N2WCR project to unlock tourism in Pondoland

The spectacular 175m Ntentule Falls (left) is the second highest waterfall in South Africa.
Alice Falls (left) is one of the many hidden waterfalls on the Wild Coast

The N2 Wild Coast Road (N2WCR) project will not only unlock catalytic economic development, but it is also opening up a treasure trove of spectacular natural diversity assets for the tourism economy, including secret waterfalls of the Eastern Cape. There are over 20 waterfalls in the area, which are currently only known to locals and a limited number of tourists.

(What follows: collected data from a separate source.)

Lemma drain_app n p t :
  length p <= n -> no_open (p ++ t) ->
  reads_on p t (normalise_loop (S (length p)) p []).
Proof.
  revert p. induction n as [n IH] using lt_wf_ind. intros p Hn Hno.
  cbn [normalise_loop]. rewrite find_hermes_no_open by (by eapply no_open_l).
  destruct (find_str FUNCTION_OPEN p) as [fs|] eqn:Hfo.
  - assert (transcript (push_text_chunk [] (strip_tool_call_wrappers (take fs p)))
            = visible (take fs p)) as Hpre.
    { rewrite transcript_push, strip_no_open; [done|]. by eapply no_open_take, no_open_l. }
    destruct (find_str FUNCTION_CLOSE (drop fs p)) as [c|] eqn:Hc.
    + destruct (drain_app_call _ _ _ _ Hno Hfo Hc) as (Hd & Hno' & z & Hz).
      pose proof (after_function_shorter (length (drop fs p)) _ _ _ Hc) as Hlt.
      set (p' := skip_tool_call_close _ _) in *. set (raw := take (c + _) _) in *.
      unfold mbind, outcome_bind in *.
      destruct (parse_single_tagged_tool_call raw) as [parsed|]; [|exact Hd].
      rewrite (normalise_loop_fuel _ (S (length p'))) by lia.
      set (cs := match parsed with Some _ => _ | None => _ end).
      assert (transcript cs = visible (take fs p) ++ call_items raw parsed) as Hcs.
      { unfold cs. destruct parsed as [[nm inp]|]; [by rewrite transcript_app, Hpre|].
        rewrite transcript_push, strip_no_open, Hpre; [done|].
        unfold raw. eapply no_open_take, no_open_drop, no_open_l; done. }
      rewrite <- (app_nil_r cs), normalise_loop_acc.
      pose proof (IH (length p') ltac:(lia) p' (Nat.le_refl _) Hno') as Hp'.
      destruct (normalise_loop _ p' []) as [[cs' q]|]; unfold reads_on in *;
        unfold fmap, outcome_fmap in *; cbn [fst snd]; [|by rewrite Hd, Hp'].
      destruct Hp' as [Hp' [z' Hz']]. split.
      * rewrite Hd, Hp'. destruct (drain (q ++ t)); [|done].
        by rewrite transcript_app, Hcs, <- !app_assoc.
      * exists (z ++ z'). by rewrite <- app_assoc, <- Hz'.
    + destruct (find_str_Some _ _ _ Hfo) as (r & _ & Hr). unfold reads_on.
      split; [|exists (take fs p); by rewrite take_drop].
      assert (no_open (drop fs p ++ t)).
      { eapply (no_open_r (take fs p)). by rewrite app_assoc, take_drop. }
      rewrite (drain_app_function _ _ _ Hno Hfo), (drain_eq (drop fs p ++ t)), Hpre by done.
      rewrite Hr at 2. rewrite <- app_assoc, find_str_here. cbn [take].
      destruct (drain_function (drop fs p ++ t) 0); done.
  - destruct (split_incomplete_tool_tag_suffix p) as [e q] eqn:Hs.
    destruct (split_snd _ _ _ Hs) as [Heq _]. split; [|by exists e].
    rewrite transcript_push, strip_no_open; [by apply drain_app_text|].
    rewrite Heq, <- app_assoc in Hno. by eapply no_open_l.
Qed.

(** A stream: the fragments in order, then the end. *)
Definition stream (fragments : list str) : outcome (list (char + str * value)) :=
  close_out <$> pst_concat normalise fragments [].

Lemma normalise_reads q d t :
  no_open (q ++ d ++ t) -> drain q = Returns (close_out ([], q)) ->
  match normalise d q with
  | Returns (cs, q') =>
      drain (q ++ d ++ t) = app (transcript cs) <$> drain (q' ++ t)
      /\ no_open (q' ++ t) /\ drain q' = Returns (close_out ([], q'))
  | Panics => drain (q ++ d ++ t) = Panics
  end.
Proof.
  intros Hno Hq. unfold normalise. destruct (is_empty d) eqn:Hd.
  { destruct d; [|done]. cbn [app]. split; [by destruct (drain (q ++ t))|]. done. }
  rewrite app_assoc in *. pose proof (drain_app _ (q ++ d) t (Nat.le_refl _) Hno) as Ht.
  pose proof (drain_app _ (q ++ d) [] (Nat.le_refl _)) as H0. rewrite !app_nil_r in H0.
  specialize (H0 (no_open_l _ _ Hno)). assert (Hdr : drain (q ++ d) = drain (q ++ d)) by done.
  unfold drain in Hdr at 2. unfold reads_on in *.
  destruct (normalise_loop _ (q ++ d) []) as [[cs q']|]; [|done].
  destruct Ht as [Ht [z Hz]]. split; [done|]. split.
  - rewrite Hz, <- app_assoc in Hno. by eapply no_open_r.
  - destruct H0 as [H0 _]. rewrite !app_nil_r in H0. rewrite H0 in Hdr.
    unfold fmap, outcome_fmap, close_out in *.
    destruct (drain q') as [o|]; [|done]. cbn [fst snd] in *. injection Hdr as Hdr. rewrite transcript_app in Hdr.
    by apply app_inv_head in Hdr as ->.
Qed.

Lemma stream_drain ds q :
  no_open (q ++ concat ds) -> drain q = Returns (close_out ([], q)) ->
  close_out <$> pst_concat normalise ds q = drain (q ++ concat ds).
Proof.
  revert q. induction ds as [|d ds IH]; intros q Hno Hq; cbn [pst_concat concat] in *.
  { by rewrite app_nil_r, Hq. }
  pose proof (normalise_reads _ _ _ Hno Hq) as Hn.
  unfold mbind, pst_bind. destruct (normalise d q) as [[cs q']|]; [|by rewrite Hn].
  destruct Hn as (-> & Hno' & Hq'). rewrite <- (IH q' Hno' Hq').
  destruct (pst_concat normalise ds q') as [[cs' q'']|]; [|done].
  unfold fmap, outcome_fmap, close_out, mret, pst_ret. cbn [fst snd].
  by rewrite <- app_assoc, (transcript_app cs).
Qed.
End reading.

(** How a stream is cut into fragments does not matter.  Whatever text without a
    [<tool_call>] tag arrives, any two fragmentations of it yield the same visible characters
    and the same tool calls in the same order once the stream ends, and one panics exactly
    when the other does. *)
Theorem normalise_fragmentation `{SerdeJson} (ds ds' : list str) :
  concat ds = concat ds' -> contains TOOL_CALL_OPEN (concat ds) = false ->
  stream ds = stream ds'.
Proof.
  unfold contains. destruct (find_str _ _) eqn:Hno; [done|]. intros Heq _. unfold stream.
  change (no_open (concat ds)) in Hno.
  rewrite !stream_drain; cbn [app]; rewrite <- ?Heq; done.
Qed.

Lemma normalise_fragmentation_witness :
  let _ := empty_codec in
  let ds := [t!"see <fun"; t!"ction=ls></fu"; t!"nction></tool"; t!"_call> done"] in
  let ds' := [t!"see <function=ls></function></tool_call> done"] in
  stream ds = stream ds'
  /\ stream ds = Returns (map inl t!"see " ++ [inr (t!"ls", Object [])] ++ map inl t!" done").
Proof.
  cbv zeta. split; [|by vm_compute].
  apply (@normalise_fragmentation empty_codec); by vm_compute.
Defined.

(** ** Complete calls *)
Lemma slice_middle a b c i j :
  i = length a -> j = length a + length b -> slice i j (a ++ b ++ c) = Returns b.
Proof.
  intros -> ->. unfold slice. rewrite drop_app_length, !length_app.
  replace (length a + length b - length a) with (length b) by lia. rewrite take_app_length.
  destruct (_ && _) eqn:E; [done|].
  apply andb_false_iff in E as [E%Nat.leb_gt|E%Nat.leb_gt]; lia.
Qed.

Definition tag_name (name : str) : str := trim_char SQUOTE (trim_char DQUOTE (trim name)).

Section complete_calls.
Context `{SerdeJson}.

(** The call a closed tag with this name and body stands for. *)
Definition tagged_call (name body : str) : option (str * value) :=
  if is_empty (tag_name name) then None
  else
    match parse_tagged_parameters body with
    | (_ :: _) as params => Some (tag_name name, Object params)
    | [] =>
        if starts_with t!"{" (trim body) then
          match json_from_str (trim body) with
          | Some (Object m) => Some (tag_name name, Object m)
          | _ => Some (tag_name name, Object [])
          end
        else Some (tag_name name, Object [])
    end.

Lemma parse_closed_tag name body :
  GT ∉ name ->
  parse_single_tagged_tool_call (FUNCTION_OPEN ++ name ++ GT :: body ++ FUNCTION_CLOSE)
  = Returns (tagged_call name body).
Proof.
  intros Hn. unfold parse_single_tagged_tool_call, tagged_call.
  rewrite drop_app_length, find_char_skip, take_app_length by done. fold (tag_name name).
  destruct (is_empty (tag_name name)); [done|].
  replace (FUNCTION_OPEN ++ name ++ GT :: body ++ FUNCTION_CLOSE)
    with ((FUNCTION_OPEN ++ name ++ [GT]) ++ body ++ FUNCTION_CLOSE)
    by (by rewrite <- !app_assoc).
  rewrite slice_middle; [|rewrite !length_app; cbn; lia|rewrite !length_app; cbn; lia].
  unfold mbind, outcome_bind. by destruct (parse_tagged_parameters body).
Qed.

Lemma parse_unclosed_tag x :
  GT ∉ x -> parse_single_tagged_tool_call (FUNCTION_OPEN ++ x ++ FUNCTION_CLOSE) = Panics.
Proof.
  intros Hx. unfold parse_single_tagged_tool_call. rewrite drop_app_length.
  change FUNCTION_CLOSE with (t!"</function" ++ [GT]) at 1 2.
  assert (GT ∉ x ++ t!"</function") as Hx'.
  { apply not_elem_of_app. split; [done|]. by apply find_char_None. }
  rewrite (app_assoc x), find_char_skip by done. rewrite take_app_length.
  fold (tag_name (x ++ t!"</function")).
  destruct (tag_name _) eqn:Hn.
  { exfalso. apply (not_elem_of_nil 102%N). rewrite <- Hn.
    apply elem_of_trim_char; [done|]. apply elem_of_trim_char; [done|].
    apply elem_of_trim; [done|]. apply elem_of_app. right. do 2 right. left. }
  cbn [is_empty]. unfold slice. rewrite !length_app.
  destruct (_ <=? _) eqn:E; [|done].
  apply Nat.leb_le in E. cbn in E. lia.
Qed.
End complete_calls.
(** Envelopes that neither start nor end a call, with the calls as they were. *)
Lemma once_rel_idle n es n' :
  started_ids es = [] -> finished_ids es = [] ->
  tool_id_counter n' = tool_id_counter n ->
  (pending_tool_calls n' = pending_tool_calls n \/ pending_tool_calls n' = []) ->
  once_rel n es n'.
Proof.
  intros Hs Hf Hc Hp h [H1 H2 H3 H4 H5 H6] _. rewrite Hs, Hc. cbn. split; [|lia].
  split; rewrite ?started_ids_app, ?finished_ids_app, ?Hs, ?Hf, ?app_nil_r, ?Hc; try done;
    destruct Hp as [-> | ->]; done.
Qed.

Lemma once_rel_open source name args n e n' :
  open_tool_call source name args n = (e, n') -> once_rel n [e] n'.
Proof.
  intros (id & t & [(ent & Hid) Hs Hpar _ Hc Hp _])%open_inv h [H1 H2 H3 H4 H5 H6] Hbound.
  assert (started_ids [e] = [id]) as Hst by (cbn; unfold started_id; by rewrite Hs).
  assert (finished_ids [e] = []) as Hfi by (cbn; unfold finished_id; by rewrite Hpar).
  rewrite Hst in *. cbn [length] in *. rewrite sat_add_small in Hid by lia.
  rewrite wrap_add_small in Hc by lia. split; [|lia].
  assert (id ∉ started_ids h) as Hfresh.
  { intros (c & ent' & -> & Hle)%H1. apply tool_id_inj in Hid. lia. }
  split; rewrite ?started_ids_app, ?finished_ids_app, ?Hst, ?Hfi, ?app_nil_r.
  - intros id' [Hin|Hin]%elem_of_app.
    + destruct (H1 _ Hin) as (c & ent' & -> & Hle). exists c, ent'. split; [done|lia].
    + apply list_elem_of_singleton in Hin as ->. exists (tool_id_counter n + 1), ent. split; [done|lia].
  - apply list.NoDup_app. split; [done|]. split; [set_solver|]. apply list.NoDup_singleton.
  - done.
  - set_solver.
  - rewrite Hp. intros k p. destruct (decide (k = unwrap_or source id)) as [->|Hne].
    + rewrite im_get_insert_eq. intros [= <-]. cbn. split; [set_solver|]. intros ?%H4. done.
    + rewrite im_get_insert_ne by done. intros [? ?]%H5. set_solver.
  - rewrite Hp. intros k k' p p'.
    destruct (decide (k = unwrap_or source id)) as [->|Hne];
      destruct (decide (k' = unwrap_or source id)) as [->|Hne'];
      rewrite ?im_get_insert_eq, ?im_get_insert_ne by done; [done| | |by apply H6].
    + intros [= <-] [Hin _]%H5. cbn. congruence.
    + intros [Hin _]%H5 [= <-]. cbn. congruence.
Qed.

Lemma once_rel_result source output is_error n e n' :
  record_tool_result source output is_error n = (e, n') -> once_rel n [e] n'.
Proof.
  intros [Hc (t & Hr)]%result_inv.
  assert (started_ids [e] = []) as Hst.
  { cbn. unfold started_id. destruct (im_get _ _); destruct Hr as (-> & _); by destruct is_error. }
  destruct (im_get source (pending_tool_calls n)) as [p|] eqn:Hget.
  2:{ destruct Hr as (Hs & Hpar & Hp & _). apply once_rel_idle; try done; [|by left].
      cbn. unfold finished_id. by rewrite Hpar. }
  destruct Hr as (Hs & Hpar & Hp & _).
  assert (finished_ids [e] = [runtime_id p]) as Hfi.
  { cbn. unfold finished_id. rewrite Hpar, Hs. by destruct is_error. }
  intros h [H1 H2 H3 H4 H5 H6] _. rewrite Hst, Hc. cbn [length]. split; [|lia].
  destruct (H5 _ _ Hget) as [Hin Hnot].
  assert (forall k q, im_get k (im_remove source (pending_tool_calls n)) = Some q ->
            k <> source /\ im_get k (pending_tool_calls n) = Some q) as Hrem.
  { intros k q. destruct (decide (k = source)) as [->|Hne]; [by rewrite im_get_remove_eq|].
    by rewrite im_get_remove_ne. }
  split; rewrite ?started_ids_app, ?finished_ids_app, ?Hst, ?Hfi, ?app_nil_r, ?Hc, ?Hp; try done.
  - apply list.NoDup_app. split; [done|]. split; [set_solver|]. apply list.NoDup_singleton.
  - set_solver.
  - intros k q [Hne Hk]%Hrem. destruct (H5 _ _ Hk) as [? ?]. split; [done|].
    intros [?|Heq]%elem_of_app; [done|]. apply list_elem_of_singleton in Heq.
    apply Hne. by eapply H6.
  - intros k k' q q' [_ Hk]%Hrem [_ Hk']%Hrem. by eapply H6.
Qed.

Lemma once_rel_arguments id delta n e n' :
  record_tool_call_arguments_delta id delta n = (e, n') -> once_rel n [e] n'.
Proof.
  intros (Hc & Hp & _ & _ & invalid & Hs)%arguments_inv h [H1 H2 H3 H4 H5 H6] _.
  assert (started_ids [e] = []) as Hst by (cbn; unfold started_id; by rewrite Hs).
  assert (finished_ids [e] = []) as Hfi.
  { cbn. unfold finished_id. rewrite Hs. by destruct (env_parent_frame_id e). }
  rewrite Hst, Hc. cbn [length]. split; [|lia].
  assert (forall k q, im_get k (append_delta_first id delta (pending_tool_calls n)).2 = Some q ->
    exists p, im_get k (pending_tool_calls n) = Some p /\ runtime_id q = runtime_id p) as Hback.
  { intros k q Hq. pose proof (append_delta_first_get id delta (pending_tool_calls n) k) as Hg.
    destruct (im_get k (pending_tool_calls n)) as [p|]; [|congruence].
    destruct Hg as (q' & Hq' & Hid & _). exists p. split; [done|]. congruence. }
  split; rewrite ?started_ids_app, ?finished_ids_app, ?Hst, ?Hfi, ?app_nil_r, ?Hc, ?Hp; try done.
  - intros k q (p & Hk & ->)%Hback. eauto.
  - intros k k' q q' (p & Hk & ->)%Hback (p' & Hk' & ->)%Hback. eauto.
Qed.

Lemma call_signal_idle e : call_signal (env_signal e) = false ->
  started_ids [e] = [] /\ finished_ids [e] = [].
Proof.
  cbn. unfold started_id, finished_id.
  destruct (env_signal e), (env_parent_frame_id e); done.
Qed.

Lemma once_steps n es n' : trace step n es n' -> once_rel n es n'.
Proof.
  apply trace_rel; clear.
  - intros n. apply once_rel_idle; auto.
  - apply once_rel_app.
  - intros n es n' [n2 Hc|signal req src e n2 Hcall Hn|source name args e n2 Hn|id delta e n2 Hn
      |source output is_error e n2 Hn|].
    + injection Hc as ??? Hp ? ?. apply once_rel_idle; auto.
    + apply next_inv in Hn as (<- & _ & _ & Hc & Hp & _). apply call_signal_idle in Hcall as [? ?].
      apply once_rel_idle; auto.
    + by eapply once_rel_open.
    + by eapply once_rel_arguments.
    + by eapply once_rel_result.
    + apply once_rel_idle; auto.
Qed.

(** Only the normalizer announces tool calls. *)
Definition op_ok (o : op) : bool :=
  match o with OSignal signal => negb (call_signal signal) | _ => true end.

Lemma once_op o n es n' : op_ok o = true -> run_op o n = (es, n') -> once_rel n es n'.
Proof.
  intros Hok Hn. destruct (op_internal o) eqn:Ho; [by eapply once_steps, run_op_steps|].
  destruct o; cbn in Ho, Hok; try done; [|by rewrite Ho in Hok]. cbn [run_op] in Hn. st_inv.
  match goal with H : start_pulse _ _ _ = _ |- _ => apply start_pulse_inv in H as (n1 & Hn & ->) end.
  apply next_inv in Hn as (Hs & Hpar & _ & Hc & Hp & _). cbn in Hp, Hc.
  apply (f_equal call_signal) in Hs. apply call_signal_idle in Hs as [? ?].
  apply once_rel_idle; auto.
Qed.
End once.

(** Tool call ids are unique.  In a run that starts at most [u32::MAX] calls, no two
    starts announce the same id, each call the normalizer started ends at most once, and
    only started calls end. *)
Theorem tool_calls_once `{!Clock} `{!HashOrder} `{!SerdeJson} task acc ops :
  let es := (run_ops ops (new_inner task acc)).1 in
  forallb op_ok ops = true ->
  N.of_nat (length (started_ids es)) <= u32_max ->
  NoDup (started_ids es) /\ NoDup (finished_ids es)
  /\ forall id, id ∈ finished_ids es -> id ∈ started_ids es.
Proof.
  cbv zeta. destruct (run_ops ops (new_inner task acc)) as [es n'] eqn:Hrun. cbn [fst].
  intros Hok Hb. assert (once_rel (new_inner task acc) es n') as Hrel.
  { clear Hb. unfold run_ops in Hrun. revert Hrun. generalize (new_inner task acc). revert es.
    induction ops as [|o ops IH]; cbn [st_concat forallb] in *; intros es n Hn; st_inv.
    - apply once_rel_idle; auto.
    - apply andb_prop in Hok as [Ho Hok]. eapply once_rel_app; [by eapply once_op|]. by apply IH. }
  assert (once [] (new_inner task acc)) as Hnew.
  { split; cbn; try done; try constructor; intros id Hin; by apply not_elem_of_nil in Hin. }
  destruct (Hrel [] Hnew) as [[] _]; [cbn; lia|done].
Qed.

Lemma tool_calls_once_witness :
  let call := OUpdate (UStreamBlockStart 1 (ToolCall t!"a" t!"ls" (Object []) Pending)) None in
  let done_ := OUpdate (UStreamBlockStart 2 (ToolResult t!"a" t!"ok" false)) None in
  let es := (@run_ops step_clock map_order empty_codec [OStart 1 None; call; call; done_; done_]
               (new_inner t!"t" None)).1 in
  length (started_ids es) = 2%nat /\ length (finished_ids es) = 1%nat
  /\ NoDup (started_ids es) /\ NoDup (finished_ids es)
  /\ forall id, id ∈ finished_ids es -> id ∈ started_ids es.
Proof.
  intros call done_ es. split; [by vm_compute|]. split; [by vm_compute|].
  apply (@tool_calls_once step_clock map_order empty_codec t!"t" None
           [OStart 1 None; call; call; done_; done_]); [done|].
  apply N.leb_le. by vm_compute.
Defined.
(* ===== verification/Derived.v ===== *)
(** Turn records derived back from envelopes: [derive_batch_records] of
    src/runtime/json_handoff.rs and src/runtime/json_handoff/derived.rs, and what they say of a pulse
    without updates of final blocks, as the normalizer writes it. *)
From Stdlib Require Import NArith ZArith Lia.
From stdpp Require Import base list gmap sets strings numbers.
From S2P Require Import Prelude Text Collections Json Usage Evidence DeltaAccumulator TextNormaliser Envelope Normalizer NormalizerTheory.
#[local] Open Scope N_scope.

Record DerivedTurnState := mk_DerivedTurnState {
  dts_pulse : N;
  dts_input : str;
  transcript_response : str;
  pending_final_text_blocks : list (N * str);
  dts_changed_files : list str;
  command_history : list CommandEvidence;
  tokens : PulseTokens.t;
}.
Definition DerivedTurnState_default : DerivedTurnState :=
  mk_DerivedTurnState 0 [] [] [] [] [] PulseTokens.default.

Definition set_text (response : str) (pending : list (N * str)) (d : DerivedTurnState)
    : DerivedTurnState :=
  mk_DerivedTurnState (dts_pulse d) (dts_input d) response pending (dts_changed_files d)
    (command_history d) (tokens d).

Definition start_final_text_block (index : N) (content : str) (d : DerivedTurnState) :=
  set_text (transcript_response d) (im_insert index content (pending_final_text_blocks d)) d.

Definition append_final_text_delta (index : N) (delta : str) (d : DerivedTurnState) :=
  match im_get index (pending_final_text_blocks d) with
  | Some content =>
      set_text (transcript_response d)
        (im_insert index (content ++ delta) (pending_final_text_blocks d)) d
  | None => d
  end.
(* ===== verification/ProtocolIngress.v ===== *)
(** Provider and chat-compatible streams turned into envelopes:
    src/runtime/json_handoff/protocol_ingress.rs, with the payload types of
    src/api/stream/provider.rs and src/api/stream/chat_compat.rs.

    The text normaliser can panic, so the methods are actions of [PST Norm].  Log lines and
    span attributes are left out; the one log argument that can panic is kept. *)
From Stdlib Require Import NArith ZArith Lia.
From stdpp Require Import base list gmap sets strings numbers.
From S2P Require Import Prelude Text Collections Json Usage Evidence DeltaAccumulator TextNormaliser Envelope Normalizer.
#[local] Open Scope N_scope.

Definition MAX_TOOL_CALL_INDEX : N := 1024.

(** ** Payloads *)
Record ProviderMessageStartData := mk_ProviderMessageStartData {
  pms_id : str;
  pms_message_type : option str;
  pms_role : str;
  pms_model : str;
  pms_content : option (list value);
  pms_stop_reason : option str;
  pms_stop_sequence : option str;
  pms_usage : option ApiUsage;
  pms_metadata : option StreamChunkMetadata;
}.

Record ProviderMessageDelta := mk_ProviderMessageDelta {
  pmd_stop_reason : option str;
  pmd_stop_sequence : option str;
  pmd_role : option str;
  pmd_refusal : option str;
  pmd_metadata : option StreamChunkMetadata;
}.

Record ProviderApiStreamError := mk_ProviderApiStreamError {
  error_type : str;
  error_message : str;
}.

Record ProviderDelta := mk_ProviderDelta {
  pd_delta_type : option str;
  pd_text : option str;
  pd_partial_json : option str;
  pd_thinking : option str;
  pd_signature : option str;
  pd_choice_index : option N;
}.

Inductive ProviderStreamItem : Type :=
| MessageStart (message : ProviderMessageStartData)
| ContentBlockStart (index : N) (content_block : value)
| ContentBlockDelta (index : N) (delta : ProviderDelta)
| ContentBlockStop (index : N)
| MessageDelta (delta : ProviderMessageDelta) (usage : option ApiUsage)
| MessageStop
| Ping
| PError (error : ProviderApiStreamError)
| Unknown.

Inductive ChatCompatFunctionArguments : Type :=
| CString (s : str)
| CJson (v : value).

Record ChatCompatFunctionDelta := mk_ChatCompatFunctionDelta {
  fd_name : option str;
  fd_arguments : option ChatCompatFunctionArguments;
}.

Record ChatCompatToolCallDelta := mk_ChatCompatToolCallDelta {
  tcd_index : option N;
  tcd_id : option str;
  tcd_call_type : option str;
  tcd_function : option ChatCompatFunctionDelta;
}.

Record ChatCompatDelta := mk_ChatCompatDelta {
  cd_role : option str;
  cd_content : option str;
  cd_reasoning_content : option str;
  cd_refusal : option str;
  cd_tool_calls : option (list ChatCompatToolCallDelta);
}.

Record ChatCompatChoice := mk_ChatCompatChoice {
  ch_index : option N;
  ch_delta : ChatCompatDelta;
  ch_finish_reason : option str;
  ch_logprobs : option value;
}.

Record ChatCompatChunk := mk_ChatCompatChunk {
  ck_id : option str;
  ck_object : option str;
  ck_created : option N;
  ck_model : option str;
  ck_system_fingerprint : option str;
  ck_service_tier : option str;
  ck_prompt_progress : option StreamPromptProgress;
  ck_timings : option StreamTimings;
  ck_choices : list ChatCompatChoice;
  ck_usage : option ApiUsage;
}.

Inductive ChatCompatPayload : Type :=
| Done
| Chunk (chunk : ChatCompatChunk).

(** ** Content blocks *)
Inductive ProviderContentBlockCompat : Type :=
| PCText (text : str) (citations : list value)
| PCToolUse (id name : str) (input : value) (metadata : option value)
| PCToolResult (tool_use_id : str) (content : value) (is_error : bool)
| PCThinking (thinking : str) (signature : option str)
| PCThinkingData (data : str)
| PCServerToolUse (id name : str) (input : value)
| PCWebSearchToolResult (tool_use_id : str) (content : value).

The N2WCR project is a key economic investment by the government to stimulate economic growth in KwaZulu-Natal and the Eastern Cape and unlock mobility and access within the many currently remote and isolated Pondoland communities. It is a key project under the National Strategic Infrastructure Programmes (SIP 3: South Eastern node & corridor development) endorsed by the Presidential Infrastructure Coordinating Commission. Last year professional surveyors and engineers working on SANRAL’s N2WCR Msikaba mega-bridge discovered that South Africa’s second-highest waterfall is the Ntentule Falls on the Mateku River, 20km east of Lusikisiki in the Eastern Cape. At 175m, the Ntentule Falls take second place to the Tugela Falls (947m) in KwaZulu-Natal, the country’s highest waterfall. The Elands River Falls in Mpumalanga becomes the third highest waterfall (150m) after Ntentule.

SANRAL project leader for the N2WCR greenfield section Craig McLachlan, says that the Pondoland Wild Coast area contains a number of spectacular waterfalls, including the better-known Magwa Falls, Waterfall Bluff, Fraser Falls and Alice Falls, among others.